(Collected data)
------
Lemma rounds_le l : (rounds l <= length (chars l))%nat.
Proof.
  destruct l as [ws|ws text|ws digits w ws1 n0 name trailing]; simpl;
    repeat (rewrite length_app; simpl); lia.
Qed.

Lemma all_rounds_le ls : (all_rounds ls <= length (file_of ls))%nat.
Proof.
  unfold all_rounds, file_of. induction ls as [|l ls IH]; simpl; [lia|].
  rewrite length_app. pose proof (rounds_le l). lia.
Qed.

(** ** Counting *)

Lemma count_true_spaces n ws :
  Forall (fun c => space c = true) ws -> fold_left count_step ws (n, true) = (n, true).
Proof.
  induction ws as [|w ws IH]; intros Hws; [done|]. apply Forall_cons in Hws as [Hw Hws]. simpl.
  by rewrite (space_not_nl w Hw), (space_not_digit w Hw), (space_white w Hw), IH.
Qed.

Lemma count_false_text n text :
  Forall (fun c => c <> NL) text -> fold_left count_step text (n, false) = (n, false).
Proof.
  induction text as [|w text IH]; intros Ht; [done|]. apply Forall_cons in Ht as [Hw Ht]. simpl.
  by rewrite (proj2 (Z.eqb_neq w NL)), IH.
Qed.

Lemma count_to_end n text :
  Forall (fun c => c <> NL) text -> fold_left count_step (text ++ [NL]) (n, false) = (n, true).
Proof. intros Ht. by rewrite fold_left_app, count_false_text. Qed.

(** A tag line without its leading spaces and its first digit. *)
Lemma tag_rest_text ds w ws1 n0 name trailing :
  Forall (fun c => isCharDigit c = true) ds -> space w = true ->
  Forall (fun c => space c = true) ws1 -> isCharWhitespace n0 = false ->
  Forall (fun c => isCharValidTag c = true) name -> trailing_ok trailing ->
  exists text, Forall (fun c => c <> NL) text /\
    ds ++ w :: ws1 ++ n0 :: name ++ tail_chars trailing = text ++ [NL].
Proof.
  intros Hds Hw Hws Hn0 Hname Ht.
  assert (Hsp : forall c, space c = true -> c <> NL)
    by (intros c Hc ->; apply space_not_nl in Hc; done).
  exists (ds ++ w :: ws1 ++ n0 :: name ++
     match trailing with None => [] | Some (t, rest) => t :: rest end).
  split.
  - rewrite Forall_app, Forall_cons, Forall_app, Forall_cons, Forall_app. split_and!.
    + eapply Forall_impl; [exact Hds|]. intros c Hc ->. done.
    + by apply Hsp.
    + eapply Forall_impl; [exact Hws|]. exact Hsp.
    + intros ->. done.
    + eapply Forall_impl; [exact Hname|]. intros c Hc ->. done.
    + destruct trailing as [[t rest]|]; [|done]. destruct Ht as [Ht Hr].
      apply Forall_cons. split; [by apply Hsp|done].
  - destruct trailing as [[t rest]|]; same_list.
Qed.

Lemma count_line n l :
  line_ok l -> 0 <= n -> n + Z.of_nat (length (entry_of l)) < 2 ^ 31 ->
  fold_left count_step (chars l) (n, true) = (n + Z.of_nat (length (entry_of l)), true).
Proof.
  intros Hl Hn Hb. destruct l as [ws|ws text|ws digits w ws1 n0 name trailing];
    cbn [chars entry_of length] in *.
  - rewrite fold_left_app, count_true_spaces by done. simpl. by rewrite Z.add_0_r.
  - destruct Hl as [Hws Ht]. rewrite fold_left_app, count_true_spaces by done.
    cbn [fold_left]. change (count_step (n, true) 35) with (n, false).
    rewrite count_to_end by done. by rewrite Z.add_0_r.
  - destruct Hl as (Hws & Hd & Hds & Hw & Hws1 & Hn0 & _ & Hname & Ht).
    destruct digits as [|d ds]; [done|]. apply Forall_cons in Hds as [Hd0 Hds].
    rewrite fold_left_app, count_true_spaces by done. cbn [fold_left app].
    destruct (digit_facts d Hd0) as (H1 & _). unfold count_step at 2. rewrite H1, Hd0.
    rewrite s32_small by lia.
    destruct (tag_rest_text ds w ws1 n0 name trailing) as (text & Htext & ->); try done.
    by rewrite count_to_end.
Qed.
------
■ **WORK REQUIRED**:
Reproduce only the lines above spanning from the line containing "exists (ds ++ w :: ws1 ++ n0 :: name ++" through the line containing "intros ->. done.", word for word.

■ **TASK ANSWER**:
  exists (ds ++ w :: ws1 ++ n0 :: name ++
     match trailing with None => [] | Some (t, rest) => t :: rest end).
  split.
  - rewrite Forall_app, Forall_cons, Forall_app, Forall_cons, Forall_app. split_and!.
    + eapply Forall_impl; [exact Hds|]. intros c Hc ->. done.
    + by apply Hsp.
    + eapply Forall_impl; [exact Hws|]. exact Hsp.
    + intros ->. done.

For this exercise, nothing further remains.